KATARZYNA DOBROWOLSKA: W ubiegłym roku w akcję 40 Dni dla Życia włączyło się 4 tys. osób. Czy zdaniem Księdza, świadczy to o zwiększeniu się troski i odpowiedzialności za życie nienarodzonych, większej świadomości, jak wielkim złem jest zabijanie nienarodzonych?
KS. KAROL STARCZEWSKI: Myślę, że niezależnie od liczby osób, które do tej pory włączyły się w akcję 40 Dni dla Życia, mnóstwo ludzi w sercu nie zgadza się na zabijanie nienarodzonych dzieci. Ta wielkopostna forma modlitwy z roku na rok coraz bardziej uświadamia jednak, że osób podobnie myślących odnośnie do aborcji jest o wiele więcej niż nam się wydaje, a co za tym idzie rodzi się większa mobilizacja do walki duchowej o ochronę życia ludzkiego i o nawrócenie dla tych, którzy poczęte dzieci traktują przedmiotowo.

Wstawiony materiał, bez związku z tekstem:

(** A first request of an anonymous client in production: the cookie is
    appended to the headers of the page. *)
Lemma csrf_cookie_appended_witness :
  Asgi.sent (Asgi.CSRFMiddleware Sample.prod Sample.env Sample.router
               (Sample.http "DELETE" "/" []) Sample.anonymous)
  = [Sample.start 200
       [("content-type", "text/html");
        ("set-cookie",
         "pp_csrf=" +:+ Sample.token +:+ "; Path=/; SameSite=Lax; Secure")];
     Sample.body "<p>page</p>"]
  /\ Asgi.session (snd (Asgi.csrf_token_for Sample.env Sample.anonymous))
       !! "csrf_token" = Some Sample.token.
Proof.
  pose proof (csrf_cookie_appended Sample.prod Sample.env Sample.router
                (Sample.http "DELETE" "/" []) Sample.anonymous eq_refl
                ltac:(intros n; discriminate)) as H.
  cbv zeta in H. destruct H as (_ & _ & _ & Hstored & _).
  split; [reflexivity | exact Hstored].
Defined.

(** ** The page handler *)

Lemma bindM_returned {A B} (m : Page.M A) (k : A -> Page.M B)
      (st st' : Page.State) (a : A) :
  m st = (Py.Ret a, st') -> Page.bindM m k st = k a st'.
Proof. intros H. unfold Page.bindM. now rewrite H. Qed.

Section PageFacts.
Context {PyFloat : Type}.
Variable py_int : string -> option Z.
Variable py_float : string -> option PyFloat.
Variable cfg : Http.Config.
Variable env : Page.Env PyFloat.

(** A successful render returns the page with its root-layout header and
    changes the state by the cache save alone. *)
Lemma render_and_cache_inv (request : Page.Request) (route_dir content : string)
      (page_metadata : Py.dict string) (props : Py.dict Page.PyObj)
      (rsc : option bool) (rttl : Z) (st st' : Page.State) (resp : Http.Response) :
  Page.render_and_cache cfg env request route_dir content page_metadata props
    rsc rttl st = (Py.Ret resp, st') ->
  exists html root,
    resp = Http.HTMLResponse html 200 [("X-PP-Root-Layout", root)]
    /\ st' = if (Page.should_cache_of cfg rsc
                 && String.eqb (Page.method request) "GET")%bool
             then snd (Page.save_cache (Page.path request) html
                         (if rttl >? 0 then rttl else Http.DEFAULT_TTL cfg) st)
             else st.
Proof.
  unfold Page.render_and_cache, Page.bindM, Page.lift, Page.ret.
  destruct (Page.transform_components env content route_dir) as [c |]; [| discriminate].
  destruct (Page.render_with_nested_layouts env c route_dir page_metadata props _ st)
    as [[html root] |]; [| discriminate].
  destruct (Page.transform_scripts env html) as [html' |]; [| discriminate].
  destruct (Page.should_cache_of cfg rsc && String.eqb (Page.method request) "GET")%bool;
    simpl; intros H; inversion H; subst; exists html', root; split; reflexivity.
Qed.

(** [make_handler] past the cache check. *)
Lemma make_handler_after_check (file_path : string) (request : Page.Request)
      (st0 st_a : Page.State) (cached : option string) :
  Page.bindM Page.reset_runtime (fun _ => Page.cache_check cfg request) st0
  = (Py.Ret cached, st_a) ->
  Page.make_handler py_int py_float cfg env file_path request st0
  = if Page.truthy_content cached
    then (Py.Ret (Http.HTMLResponse (default "" cached) 200 []), st_a)
    else if Py.endswith file_path ".py"
         then Page.bindM (Page.invoke_page py_int py_float env file_path request)
                (fun mr => Page.respond_to_result cfg env request
                             (Page.dirname env file_path) (fst mr) (snd mr)) st_a
         else Page.bindM (Page.lift (Page.load_template_file env file_path))
                (fun content =>
                   Page.render_and_cache cfg env request (Page.dirname env file_path)
                     content [] [] None 0) st_a.
Proof.
  unfold Page.make_handler, Page.bindM at 1 2 3 4, Page.reset_runtime.
  destruct (Page.cache_check cfg request _) as [[c | e] s]; intros H;
    inversion H; subst.
  destruct (Page.truthy_content cached); [reflexivity |].
  destruct (Py.endswith file_path ".py"); reflexivity.
Qed.

End PageFacts.



(** C3 (as written) fails on a tuple whose second element is not a
    mapping: for [("hi", 5)] the page content is the first element, [hi],
    not the string conversion of the tuple. *)
Lemma tuple_without_props_uses_first :
  fst (Sample.make_handler Sample.dev Sample.pair_module (Sample.hello "GET")
         Sample.cold)
  = Py.Ret (Http.HTMLResponse "<main>hi</main>" 200
              [("X-PP-Root-Layout", "src/app/layout.html")])
  /\ Page.str (Sample.page_env Sample.pair_module)
       (Page.OTuple [Page.OStr "hi"; Page.OInt 5]) = "('hi', 5)"
  /\ Page.content_and_props (Sample.page_env Sample.pair_module)
       (Page.OTuple [Page.OStr "hi"; Page.OInt 5]) = Py.Ret ("hi", []).
Proof. repeat split. Qed.

(** C3 (amended): take a request that is not served from the cache and
    whose page module returned [result]. A response object is returned
    unchanged, with no further processing; a generator or async generator
    is returned as a push stream; a tuple with at least one element is
    rendered with its first element stringified as content, and with its
    second element as layout props when that is a mapping and no layout
    props otherwise; any other value, a bare string included, is rendered
    with its string conversion as content and no layout props. *)
Theorem page_result_variants :
  forall (PyFloat : Type) (py_int : string -> option Z)
         (py_float : string -> option PyFloat)
         (cfg : Http.Config) (env : Page.Env PyFloat)
         (file_path : string) (request : Page.Request)
         (st0 st_a st_c : Page.State) (cached : option string)
         (module : Page.PageModule PyFloat) (result : Page.PyObj),
    Py.endswith file_path ".py" = true ->
    Page.bindM Page.reset_runtime (fun _ => Page.cache_check cfg request) st0
    = (Py.Ret cached, st_a) ->
    Page.truthy_content cached = false ->
    Page.invoke_page py_int py_float env file_path request st_a
    = (Py.Ret (module, result), st_c) ->
    let handled := Page.make_handler py_int py_float cfg env file_path request st0 in
    let rendered (content : string) (props : Py.dict Page.PyObj) :=
      Page.render_and_cache cfg env request (Page.dirname env file_path) content
        (Page.page_metadata_of module st_c) props
        (fst (Page.cache_policy module)) (snd (Page.cache_policy module)) st_c in
    match result with
    | Page.OResponse r => handled = (Py.Ret r, st_c)
    | Page.OStream s => handled = (Py.Ret (Http.SSE s), st_c)
    | Page.OTuple (first :: Page.ODict props :: _) =>
        handled = rendered (Page.str env first) props
    | Page.OTuple (first :: _) => handled = rendered (Page.str env first) []
    | Page.OTuple [] => True
    | Page.OStr s => handled = rendered s []
    | other => handled = rendered (Page.str env other) []
    end.
Proof.
  intros PyFloat py_int py_float cfg env file_path request st0 st_a st_c
         cached module result Hpy Hchk Hmiss Hinv handled rendered.
  subst handled rendered.
  rewrite (make_handler_after_check py_int py_float cfg env _ _ _ _ _ Hchk).
  rewrite Hmiss, Hpy. rewrite (bindM_returned _ _ _ _ _ Hinv). cbn [fst snd].
  unfold Page.respond_to_result.
  destruct (Page.cache_policy module) as [rsc rttl]. cbn [fst snd].
  destruct result as [r | s | items | d | s | z | | id]; try reflexivity.
  destruct items as [| first rest]; [exact I |].
  destruct rest as [| second rest]; [reflexivity |].
  destruct second; reflexivity.
Qed.

(** A page returning [("hi", {"title": "Hi"})]: content [hi], rendered with
    those layout props. *)
Lemma page_result_variants_witness :
  Sample.make_handler Sample.dev Sample.props_module (Sample.hello "GET") Sample.cold
  = Page.render_and_cache Sample.dev (Sample.page_env Sample.props_module)
      (Sample.hello "GET") "src/app/hello" "hi" []
      [("title", Page.OStr "Hi")] None 0 Sample.cold.
Proof.
  exact (page_result_variants Empty_set Py.int_of_str Coerce.no_float
           Sample.dev (Sample.page_env Sample.props_module)
           "src/app/hello/index.py" (Sample.hello "GET")
           Sample.cold Sample.cold Sample.cold None Sample.props_module
           (Page.OTuple [Page.OStr "hi"; Page.ODict [("title", Page.OStr "Hi")]])
           eq_refl eq_refl eq_refl eq_refl).
Defined.

(** C10 (as written) fails on a live entry whose content is the empty
    string: [if cached_resp:] is false for it, so the module is loaded and
    the page is rendered again, root-layout header included. *)
Lemma blank_cache_entry_rendered_again :
  Page.cache Sample.blank_entry !! "/hello"
  = Some {| Page.content := ""; Page.expiresAt := 2000 |}
  /\ Page.now Sample.blank_entry = 1000
  /\ fst (Sample.make_handler Sample.dev Sample.cached_module (Sample.hello "GET")
            Sample.blank_entry)
     = Py.Ret (Http.HTMLResponse "<main>hello</main>" 200
                 [("X-PP-Root-Layout", "src/app/layout.html")]).
Proof. repeat split. Qed.

(** C10 (amended): on a GET whose path has a live cache entry with
    non-empty content, the handler returns a 200 HTML response made of the
    cached content, with no header of its own, and touches nothing but the
    two request-scratch slots; the result is the same whatever the module
    loader, the page function and the renderers would do, so none of them
    runs. A freshly rendered page does carry [X-PP-Root-Layout]. *)
Theorem cache_hit_fast_path :
  forall (PyFloat : Type) (py_int : string -> option Z)
         (py_float : string -> option PyFloat)
         (cfg : Http.Config) (env : Page.Env PyFloat)
         (file_path : string) (request : Page.Request)
         (st : Page.State) (e : Page.CacheEntry),
    Page.method request = "GET" ->
    Page.cache st !! Page.path request = Some e ->
    Page.now st < Page.expiresAt e ->
    Page.content e <> "" ->
    let hit := Http.HTMLResponse (Page.content e) 200 [] in
    Page.make_handler py_int py_float cfg env file_path request st
    = (Py.Ret hit,
       {| Page.cache := Page.cache st; Page.now := Page.now st;
          Page._runtime_metadata := None;
          Page._runtime_injections := ([], []) |})
    /\ Http.header_names hit = []
    /\ (forall env' : Page.Env PyFloat,
           Page.make_handler py_int py_float cfg env' file_path request st
           = Page.make_handler py_int py_float cfg env file_path request st)
    /\ (forall route_dir content meta props rsc rttl st1 st2 resp,
           Page.render_and_cache cfg env request route_dir content meta props
             rsc rttl st1 = (Py.Ret resp, st2) ->
           In "X-PP-Root-Layout" (Http.header_names resp)).
Proof.
  intros PyFloat py_int py_float cfg env file_path request st e
         Hget Hentry Hlive Hcontent hit.
  assert (Hchk : forall env0 : Page.Env PyFloat,
             Page.make_handler py_int py_float cfg env0 file_path request st
             = (Py.Ret hit,
                {| Page.cache := Page.cache st; Page.now := Page.now st;
                   Page._runtime_metadata := None;
                   Page._runtime_injections := ([], []) |})).
  { intros env0.
    rewrite (make_handler_after_check py_int py_float cfg env0 file_path request st
               {| Page.cache := Page.cache st; Page.now := Page.now st;
                  Page._runtime_metadata := None;
                  Page._runtime_injections := ([], []) |}
               (Some (Page.content e))).
    - cbn [Page.truthy_content default]. rewrite truthy_str_nonempty.
      apply String.eqb_neq in Hcontent. now rewrite Hcontent.
    - unfold Page.bindM, Page.reset_runtime, Page.cache_check, Page.serve_cache.
      rewrite Hget. change (String.eqb "GET" "GET") with true. cbn [Page.cache Page.now].
      rewrite Hentry. apply Z.ltb_lt in Hlive. now rewrite Hlive. }
  split; [apply Hchk | split; [reflexivity | split]].
  - intros env'. now rewrite !Hchk.
  - intros route_dir content meta props rsc rttl st1 st2 resp Hr.
    apply render_and_cache_inv in Hr. destruct Hr as (html & root & -> & _).
    simpl. now left.
Qed.

(** A GET of [/hello] on a store that holds a live, non-empty entry. *)
Lemma cache_hit_fast_path_witness :
  Sample.make_handler Sample.dev Sample.cached_module (Sample.hello "GET") Sample.warm
  = (Py.Ret (Http.HTMLResponse "<main>cached</main>" 200 []), Sample.warm).
Proof.
  exact (proj1 (cache_hit_fast_path Empty_set Py.int_of_str Coerce.no_float
                  Sample.dev (Sample.page_env Sample.cached_module)
                  "src/app/hello/index.py" (Sample.hello "GET") Sample.warm
                  {| Page.content := "<main>cached</main>"; Page.expiresAt := 2000 |}
                  eq_refl eq_refl eq_refl ltac:(discriminate))).
Defined.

W jaki sposób tego typu inicjatywa może wpływać na zmianę świadomości społecznej w kwestii ochrony życia nienarodzonych?
Pomóż w rozwoju naszego portalu
Reklama
Rzymski poeta Owidiusz powiedział, że „kropla drąży skałę nie siłą, lecz ciągłym padaniem”. Sądzę, że te słowa można odnieść do modlitwy w intencji ochrony życia nienarodzonych, ale i też zmiany myślenia osób, dla których życie poczęte jest tylko jakąś tkanką czy też nie stanowi żadnej wartości. Serca tych ludzi można porównać do twardej skały, a modlitwę do kropli wody, która na tę skałę pada. Cierpliwie, nie na siłę, ale nieustannie. Prędzej czy później w tej skale pojawi się pęknięcie. A jak się ono pojawi, tzn. jak człowiek otworzy się na Bożą Prawdę, to Pan Bóg już reszty dokona.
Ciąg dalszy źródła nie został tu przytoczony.